GIVEN ENTRIES »
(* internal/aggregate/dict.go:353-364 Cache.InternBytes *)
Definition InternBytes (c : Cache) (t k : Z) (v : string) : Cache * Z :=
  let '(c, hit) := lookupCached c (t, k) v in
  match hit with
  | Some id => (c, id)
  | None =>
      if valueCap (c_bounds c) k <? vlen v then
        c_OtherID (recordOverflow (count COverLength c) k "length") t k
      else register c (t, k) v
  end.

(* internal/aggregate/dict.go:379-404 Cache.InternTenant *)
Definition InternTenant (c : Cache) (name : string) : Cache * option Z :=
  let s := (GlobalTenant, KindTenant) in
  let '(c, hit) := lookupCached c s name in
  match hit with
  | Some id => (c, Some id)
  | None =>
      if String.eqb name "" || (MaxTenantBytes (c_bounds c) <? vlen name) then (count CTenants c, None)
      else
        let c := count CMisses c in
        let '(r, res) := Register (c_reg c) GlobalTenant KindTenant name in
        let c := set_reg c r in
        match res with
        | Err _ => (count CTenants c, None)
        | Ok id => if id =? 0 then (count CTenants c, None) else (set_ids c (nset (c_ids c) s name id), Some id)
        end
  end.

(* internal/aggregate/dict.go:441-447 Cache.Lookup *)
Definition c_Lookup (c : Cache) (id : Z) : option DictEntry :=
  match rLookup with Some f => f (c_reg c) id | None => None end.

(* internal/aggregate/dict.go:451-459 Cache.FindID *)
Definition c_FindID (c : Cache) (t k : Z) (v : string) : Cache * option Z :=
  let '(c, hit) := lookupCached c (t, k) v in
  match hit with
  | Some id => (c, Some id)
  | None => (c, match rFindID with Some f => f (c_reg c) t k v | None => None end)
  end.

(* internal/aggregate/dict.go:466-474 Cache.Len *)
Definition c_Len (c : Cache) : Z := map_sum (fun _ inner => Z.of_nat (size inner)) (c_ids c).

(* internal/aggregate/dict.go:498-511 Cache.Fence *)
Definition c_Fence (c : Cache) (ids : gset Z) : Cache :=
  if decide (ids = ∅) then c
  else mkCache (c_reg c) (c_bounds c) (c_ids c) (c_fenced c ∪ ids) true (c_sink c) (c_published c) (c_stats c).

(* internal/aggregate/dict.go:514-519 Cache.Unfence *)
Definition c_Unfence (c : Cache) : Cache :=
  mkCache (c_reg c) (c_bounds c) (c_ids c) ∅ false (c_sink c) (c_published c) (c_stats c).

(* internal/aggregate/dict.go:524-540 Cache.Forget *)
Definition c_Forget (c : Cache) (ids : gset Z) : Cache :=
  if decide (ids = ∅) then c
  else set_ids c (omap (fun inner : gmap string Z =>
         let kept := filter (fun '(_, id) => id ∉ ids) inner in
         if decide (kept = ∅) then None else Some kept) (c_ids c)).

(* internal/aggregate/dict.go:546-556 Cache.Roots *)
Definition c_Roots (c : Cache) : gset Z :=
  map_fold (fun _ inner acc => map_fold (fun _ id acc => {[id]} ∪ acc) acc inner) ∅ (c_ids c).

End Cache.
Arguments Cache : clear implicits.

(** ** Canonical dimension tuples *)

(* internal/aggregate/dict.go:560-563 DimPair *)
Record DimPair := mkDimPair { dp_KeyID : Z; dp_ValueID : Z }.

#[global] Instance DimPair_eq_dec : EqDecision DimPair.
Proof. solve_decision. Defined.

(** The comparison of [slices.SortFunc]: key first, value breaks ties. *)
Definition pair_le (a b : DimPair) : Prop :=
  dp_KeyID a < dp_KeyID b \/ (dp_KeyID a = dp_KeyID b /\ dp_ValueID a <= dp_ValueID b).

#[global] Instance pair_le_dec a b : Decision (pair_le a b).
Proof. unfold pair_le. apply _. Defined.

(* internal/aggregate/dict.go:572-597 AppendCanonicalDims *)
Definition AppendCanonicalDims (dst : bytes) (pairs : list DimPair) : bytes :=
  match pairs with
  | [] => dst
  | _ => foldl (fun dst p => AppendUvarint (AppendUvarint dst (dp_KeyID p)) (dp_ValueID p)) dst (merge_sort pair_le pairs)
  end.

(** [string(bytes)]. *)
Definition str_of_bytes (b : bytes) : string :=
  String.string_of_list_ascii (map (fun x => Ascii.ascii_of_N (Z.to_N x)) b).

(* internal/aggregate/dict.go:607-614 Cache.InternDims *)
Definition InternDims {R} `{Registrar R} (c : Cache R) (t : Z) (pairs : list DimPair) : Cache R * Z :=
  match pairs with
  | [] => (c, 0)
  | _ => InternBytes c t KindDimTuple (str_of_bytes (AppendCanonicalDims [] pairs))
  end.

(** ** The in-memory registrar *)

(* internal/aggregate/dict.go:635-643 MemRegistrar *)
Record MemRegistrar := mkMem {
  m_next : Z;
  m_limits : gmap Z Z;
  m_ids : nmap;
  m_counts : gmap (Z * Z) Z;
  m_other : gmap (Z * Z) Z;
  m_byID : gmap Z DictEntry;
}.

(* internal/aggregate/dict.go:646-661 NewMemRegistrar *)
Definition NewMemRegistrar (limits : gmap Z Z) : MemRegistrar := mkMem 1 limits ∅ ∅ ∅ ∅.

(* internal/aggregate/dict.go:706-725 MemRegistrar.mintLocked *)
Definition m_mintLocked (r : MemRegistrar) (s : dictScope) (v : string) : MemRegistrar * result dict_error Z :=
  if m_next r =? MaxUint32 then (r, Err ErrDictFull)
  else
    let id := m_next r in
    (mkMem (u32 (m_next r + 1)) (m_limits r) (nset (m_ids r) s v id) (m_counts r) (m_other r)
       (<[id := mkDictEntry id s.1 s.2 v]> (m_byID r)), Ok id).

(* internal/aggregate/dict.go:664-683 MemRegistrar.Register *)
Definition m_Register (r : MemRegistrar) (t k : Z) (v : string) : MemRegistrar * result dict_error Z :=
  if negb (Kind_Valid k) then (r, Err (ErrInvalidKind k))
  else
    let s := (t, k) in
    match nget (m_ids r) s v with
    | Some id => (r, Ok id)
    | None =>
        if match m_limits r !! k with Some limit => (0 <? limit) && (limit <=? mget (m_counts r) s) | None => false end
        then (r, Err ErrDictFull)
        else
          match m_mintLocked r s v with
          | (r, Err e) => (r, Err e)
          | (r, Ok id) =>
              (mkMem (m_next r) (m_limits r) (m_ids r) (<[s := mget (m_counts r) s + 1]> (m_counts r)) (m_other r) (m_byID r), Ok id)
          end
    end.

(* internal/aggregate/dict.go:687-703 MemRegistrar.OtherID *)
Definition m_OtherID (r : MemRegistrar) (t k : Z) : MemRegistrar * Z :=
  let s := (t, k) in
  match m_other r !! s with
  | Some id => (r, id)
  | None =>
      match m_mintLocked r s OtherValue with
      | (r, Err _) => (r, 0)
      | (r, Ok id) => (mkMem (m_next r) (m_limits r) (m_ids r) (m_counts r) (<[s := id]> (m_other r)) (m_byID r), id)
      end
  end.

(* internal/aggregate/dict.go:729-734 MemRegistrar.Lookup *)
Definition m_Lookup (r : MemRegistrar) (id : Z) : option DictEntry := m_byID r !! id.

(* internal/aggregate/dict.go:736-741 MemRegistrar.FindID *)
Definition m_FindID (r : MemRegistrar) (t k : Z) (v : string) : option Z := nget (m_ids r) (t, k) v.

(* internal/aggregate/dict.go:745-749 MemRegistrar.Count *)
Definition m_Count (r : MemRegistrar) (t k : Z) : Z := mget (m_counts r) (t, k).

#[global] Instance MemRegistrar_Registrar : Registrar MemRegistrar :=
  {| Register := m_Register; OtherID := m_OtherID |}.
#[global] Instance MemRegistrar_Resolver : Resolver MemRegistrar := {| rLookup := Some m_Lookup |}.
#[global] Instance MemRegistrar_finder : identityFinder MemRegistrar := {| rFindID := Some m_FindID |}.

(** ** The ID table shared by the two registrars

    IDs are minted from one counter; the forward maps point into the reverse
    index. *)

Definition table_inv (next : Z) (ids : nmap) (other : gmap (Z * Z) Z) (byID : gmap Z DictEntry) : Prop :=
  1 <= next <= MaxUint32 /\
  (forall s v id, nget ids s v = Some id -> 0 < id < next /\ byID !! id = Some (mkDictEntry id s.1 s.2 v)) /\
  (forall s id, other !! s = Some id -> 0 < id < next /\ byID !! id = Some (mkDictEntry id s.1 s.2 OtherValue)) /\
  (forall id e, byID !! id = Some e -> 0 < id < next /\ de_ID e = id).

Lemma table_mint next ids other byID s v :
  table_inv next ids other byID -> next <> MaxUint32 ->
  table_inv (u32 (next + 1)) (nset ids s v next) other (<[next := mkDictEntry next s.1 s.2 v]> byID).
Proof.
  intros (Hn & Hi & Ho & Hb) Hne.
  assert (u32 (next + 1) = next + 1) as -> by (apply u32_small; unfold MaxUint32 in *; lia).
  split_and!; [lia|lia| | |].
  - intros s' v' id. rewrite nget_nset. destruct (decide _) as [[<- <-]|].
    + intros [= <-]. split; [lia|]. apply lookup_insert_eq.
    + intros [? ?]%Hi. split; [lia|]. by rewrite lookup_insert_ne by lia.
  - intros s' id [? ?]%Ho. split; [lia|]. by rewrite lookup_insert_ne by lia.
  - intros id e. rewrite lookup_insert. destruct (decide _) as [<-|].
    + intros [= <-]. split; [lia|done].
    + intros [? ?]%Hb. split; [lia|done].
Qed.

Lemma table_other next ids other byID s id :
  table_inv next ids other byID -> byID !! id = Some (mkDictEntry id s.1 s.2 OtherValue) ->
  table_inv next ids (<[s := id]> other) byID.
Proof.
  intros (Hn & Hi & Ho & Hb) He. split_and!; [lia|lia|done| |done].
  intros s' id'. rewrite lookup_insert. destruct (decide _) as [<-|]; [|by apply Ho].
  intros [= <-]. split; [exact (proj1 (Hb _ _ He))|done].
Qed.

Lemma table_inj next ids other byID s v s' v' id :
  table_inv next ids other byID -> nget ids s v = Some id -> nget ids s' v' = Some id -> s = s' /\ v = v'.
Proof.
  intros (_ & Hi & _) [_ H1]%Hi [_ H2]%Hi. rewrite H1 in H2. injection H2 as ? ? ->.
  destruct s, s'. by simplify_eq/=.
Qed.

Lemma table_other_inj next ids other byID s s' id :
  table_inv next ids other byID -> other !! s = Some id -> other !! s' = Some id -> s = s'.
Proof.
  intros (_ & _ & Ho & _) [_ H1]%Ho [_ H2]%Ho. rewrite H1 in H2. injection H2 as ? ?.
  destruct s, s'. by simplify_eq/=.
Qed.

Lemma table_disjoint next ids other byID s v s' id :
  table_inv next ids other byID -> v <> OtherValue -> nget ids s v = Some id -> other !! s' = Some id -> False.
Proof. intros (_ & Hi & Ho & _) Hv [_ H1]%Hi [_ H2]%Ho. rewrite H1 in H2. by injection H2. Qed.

BRIEF »
Look above for the line with "Definition m_Count (r" and the line with "intros (Hn & Hi & Ho & Hb) Hne.", and reproduce exactly those two lines plus every line between, nothing more.

EXERCISE ANSWER »
Definition m_Count (r : MemRegistrar) (t k : Z) : Z := mget (m_counts r) (t, k).

#[global] Instance MemRegistrar_Registrar : Registrar MemRegistrar :=
  {| Register := m_Register; OtherID := m_OtherID |}.
#[global] Instance MemRegistrar_Resolver : Resolver MemRegistrar := {| rLookup := Some m_Lookup |}.
#[global] Instance MemRegistrar_finder : identityFinder MemRegistrar := {| rFindID := Some m_FindID |}.

(** ** The ID table shared by the two registrars

    IDs are minted from one counter; the forward maps point into the reverse
    index. *)

Definition table_inv (next : Z) (ids : nmap) (other : gmap (Z * Z) Z) (byID : gmap Z DictEntry) : Prop :=
  1 <= next <= MaxUint32 /\
  (forall s v id, nget ids s v = Some id -> 0 < id < next /\ byID !! id = Some (mkDictEntry id s.1 s.2 v)) /\
  (forall s id, other !! s = Some id -> 0 < id < next /\ byID !! id = Some (mkDictEntry id s.1 s.2 OtherValue)) /\
  (forall id e, byID !! id = Some e -> 0 < id < next /\ de_ID e = id).

Lemma table_mint next ids other byID s v :
  table_inv next ids other byID -> next <> MaxUint32 ->
  table_inv (u32 (next + 1)) (nset ids s v next) other (<[next := mkDictEntry next s.1 s.2 v]> byID).
Proof.
  intros (Hn & Hi & Ho & Hb) Hne.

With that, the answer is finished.